Friday, October 29, 2010

Day Two

Got a few hits on my new blog last night.  That is exciting.  It is hard to get your products out there into the wide world so that people know you.  Here are a few things that I have been reading about to help with this.

1. Keep all your brand names the same. 
                   Blog Name
                   Etsy Name
                   Email Name
                   Business Card name
This makes it much easier for people when they google you and you are likely to get hits in at least one place

2. Advertise anywhere you can
                    This new blog for example
                    For the old ladies at the local craft fair (make sure they all leave with your website and email.  Most of them will likely never venture there because the internet is too difficult to navigate.  But if they pass your card on to their daughters and nieces that might work!)
                    At local businesses.  I am working on getting a few of my kitty cards in veterinary centers around town.
                    Facebook works too but only if your friends check out the links you give them! ;)
                    Comment on other people's blogs and shops.  This may lead them to check yours out too.
3. Do what you love to do and don't worry about the money.  Hopefully if you love your product enough to put it out there eventually someone else will love it too!

Thursday, October 28, 2010

First Post

I have been making cards for a while but have recently started to sell my products.  I have attended some local craft fairs.  They are time consuming and often not very profitable.  But I have found that they are a great way to meet fellow crafters and other interesting people.  Craft fairs are also an undercover way to establish pricing.  Craft goers are on a budget and they want to get the most for their buck.  They have come to the fair with maybe a few $20 bills in their pocket and they want to spend it at as many booths as they can.  If you are competing with someone for a product cheaper is always better.  But not so cheap that they think that your product is cheaply made or that you don't make any money.  If you can establish a fair price at a craft fair you know that you can get slightly more than that on-line.  I say slightly more because you need to keep in mind that not only are there more people viewing and considering your product there are also WAY more people who have something similar to offer.

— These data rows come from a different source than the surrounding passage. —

(** * doma: the record store (data.py), the handlers that write it
      (app.py), the event store (analytics.py) and the files of the QR
      codes (QRD.py), embedded and verified.

    The program is dynamically typed Python that reads and writes one JSON
    document.  The embedding therefore starts with a small model of the
    Python values the document can hold and of the builtins the source
    applies to them ([str], [float], [bool], [int], [round], [str.strip],
    [str.title], [dict.get], ...), each with the exception it raises.
    Python floats are IEEE binary64 numbers: they are the kernel's
    primitive floats here.  Text is modelled on its ASCII fragment: bytes
    above 127 are kept as they are and count as caseless, non-blank
    characters. *)

From Stdlib Require Import ZArith List String Ascii Bool Lia.
From Stdlib Require Import PrimFloat FloatOps SpecFloat DecimalString.
From Stdlib Require Import Sorting.Permutation Sorting.Sorted.
From stdpp Require Import base tactics option list.
Import ListNotations.

Set Warnings "-register-all".

Open Scope string_scope.
Open Scope list_scope.
Open Scope Z_scope.

(** ** Exceptions and results *)

Inductive exn : Type :=
| AttributeError | TypeError | ValueError | KeyError | IndexError | OverflowError.

Inductive result (A : Type) : Type :=
| Ok (a : A)
| Raise (e : exn).
Arguments Ok {A} a.
Arguments Raise {A} e.

Definition rbind {A B} (r : result A) (k : A -> result B) : result B :=
  match r with
  | Ok a => k a
  | Raise e => Raise e
  end.

Notation "'let*' x ':=' r 'in' k" := (rbind r (fun x => k))
  (at level 10, x name, r at level 100, k at level 200).

(** ** Text *)

Module Text.

Definition code (c : ascii) : Z := Z.of_N (N_of_ascii c).
Definition chr (z : Z) : ascii := ascii_of_N (Z.to_N z).

(** [str.isspace] on the ASCII range: TAB, LF, VT, FF, CR, the four
    separators FS GS RS US, and the space. *)
Definition is_space (c : ascii) : bool :=
  let n := code c in
  ((9 <=? n) && (n <=? 13)) || ((28 <=? n) && (n <=? 32)).

(** The blanks that [float] and [int] skip around a number in ASCII
    text: TAB, LF, VT, FF, CR and the space. *)
Definition is_c_space (c : ascii) : bool :=
  let n := code c in
  ((9 <=? n) && (n <=? 13)) || (n =? 32).

Definition is_lower (c : ascii) : bool :=
  let n := code c in (97 <=? n) && (n <=? 122).
Definition is_upper (c : ascii) : bool :=
  let n := code c in (65 <=? n) && (n <=? 90).
Definition is_digit (c : ascii) : bool :=
  let n := code c in (48 <=? n) && (n <=? 57).
Definition is_cased (c : ascii) : bool := is_lower c || is_upper c.

Definition to_lower (c : ascii) : ascii :=
  if is_upper c then chr (code c + 32) else c.
Definition to_upper (c : ascii) : ascii :=
  if is_lower c then chr (code c - 32) else c.

Fixpoint lstrip_by (blank : ascii -> bool) (s : string) : string :=
  match s with
  | String c s' => if blank c then lstrip_by blank s' else s
  | EmptyString => EmptyString
  end.

Fixpoint rstrip_by (blank : ascii -> bool) (s : string) : string :=
  match s with
  | String c s' =>
      match rstrip_by blank s' with
      | EmptyString => if blank c then EmptyString else String c EmptyString
      | r => String c r
      end
  | EmptyString => EmptyString
  end.

Definition strip_by (blank : ascii -> bool) (s : string) : string :=
  rstrip_by blank (lstrip_by blank s).

(** [s.strip()] *)
Definition strip (s : string) : string := strip_by is_space s.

Even if you find yourself at a craft fair that is not very profitable there are always things to be learned.
      1. Meet crafters, scope out their booths and presentation of their products
      2. Check out pricing of similar products, but be sure to keep quality and profit in perspective
      3. Learn how to negotiate and initiate with customers
      4. Keep track of traffic, how many customers were there, how many stopped at your booth, how many were fellow crafters and not looking to buy
      5. Don't get discouraged there are always other ways to sell your product

Here is a recent card that I made.  I like to make cards that are white as a base because I feel like that is the best for writing on.  I also like to leave all of my cards blank on the inside.  If I customize it as a "Thank You" or "Birthday" "Holiday" etc it is usually on the front to leave the inside for personal customization.
This particular card uses a little girl stamp with black ink and a quote also in black ink.  I then watercolored the image of the little girl using water colored pencils and a blending water brush.  I liked the quote in the upper corner because it offset the negative space of that blank area and it allowed me to center my little girl.  I made corresponding cards like this in all different colors.  The background paper always matches the watercolor.

Let me know what you think of the card.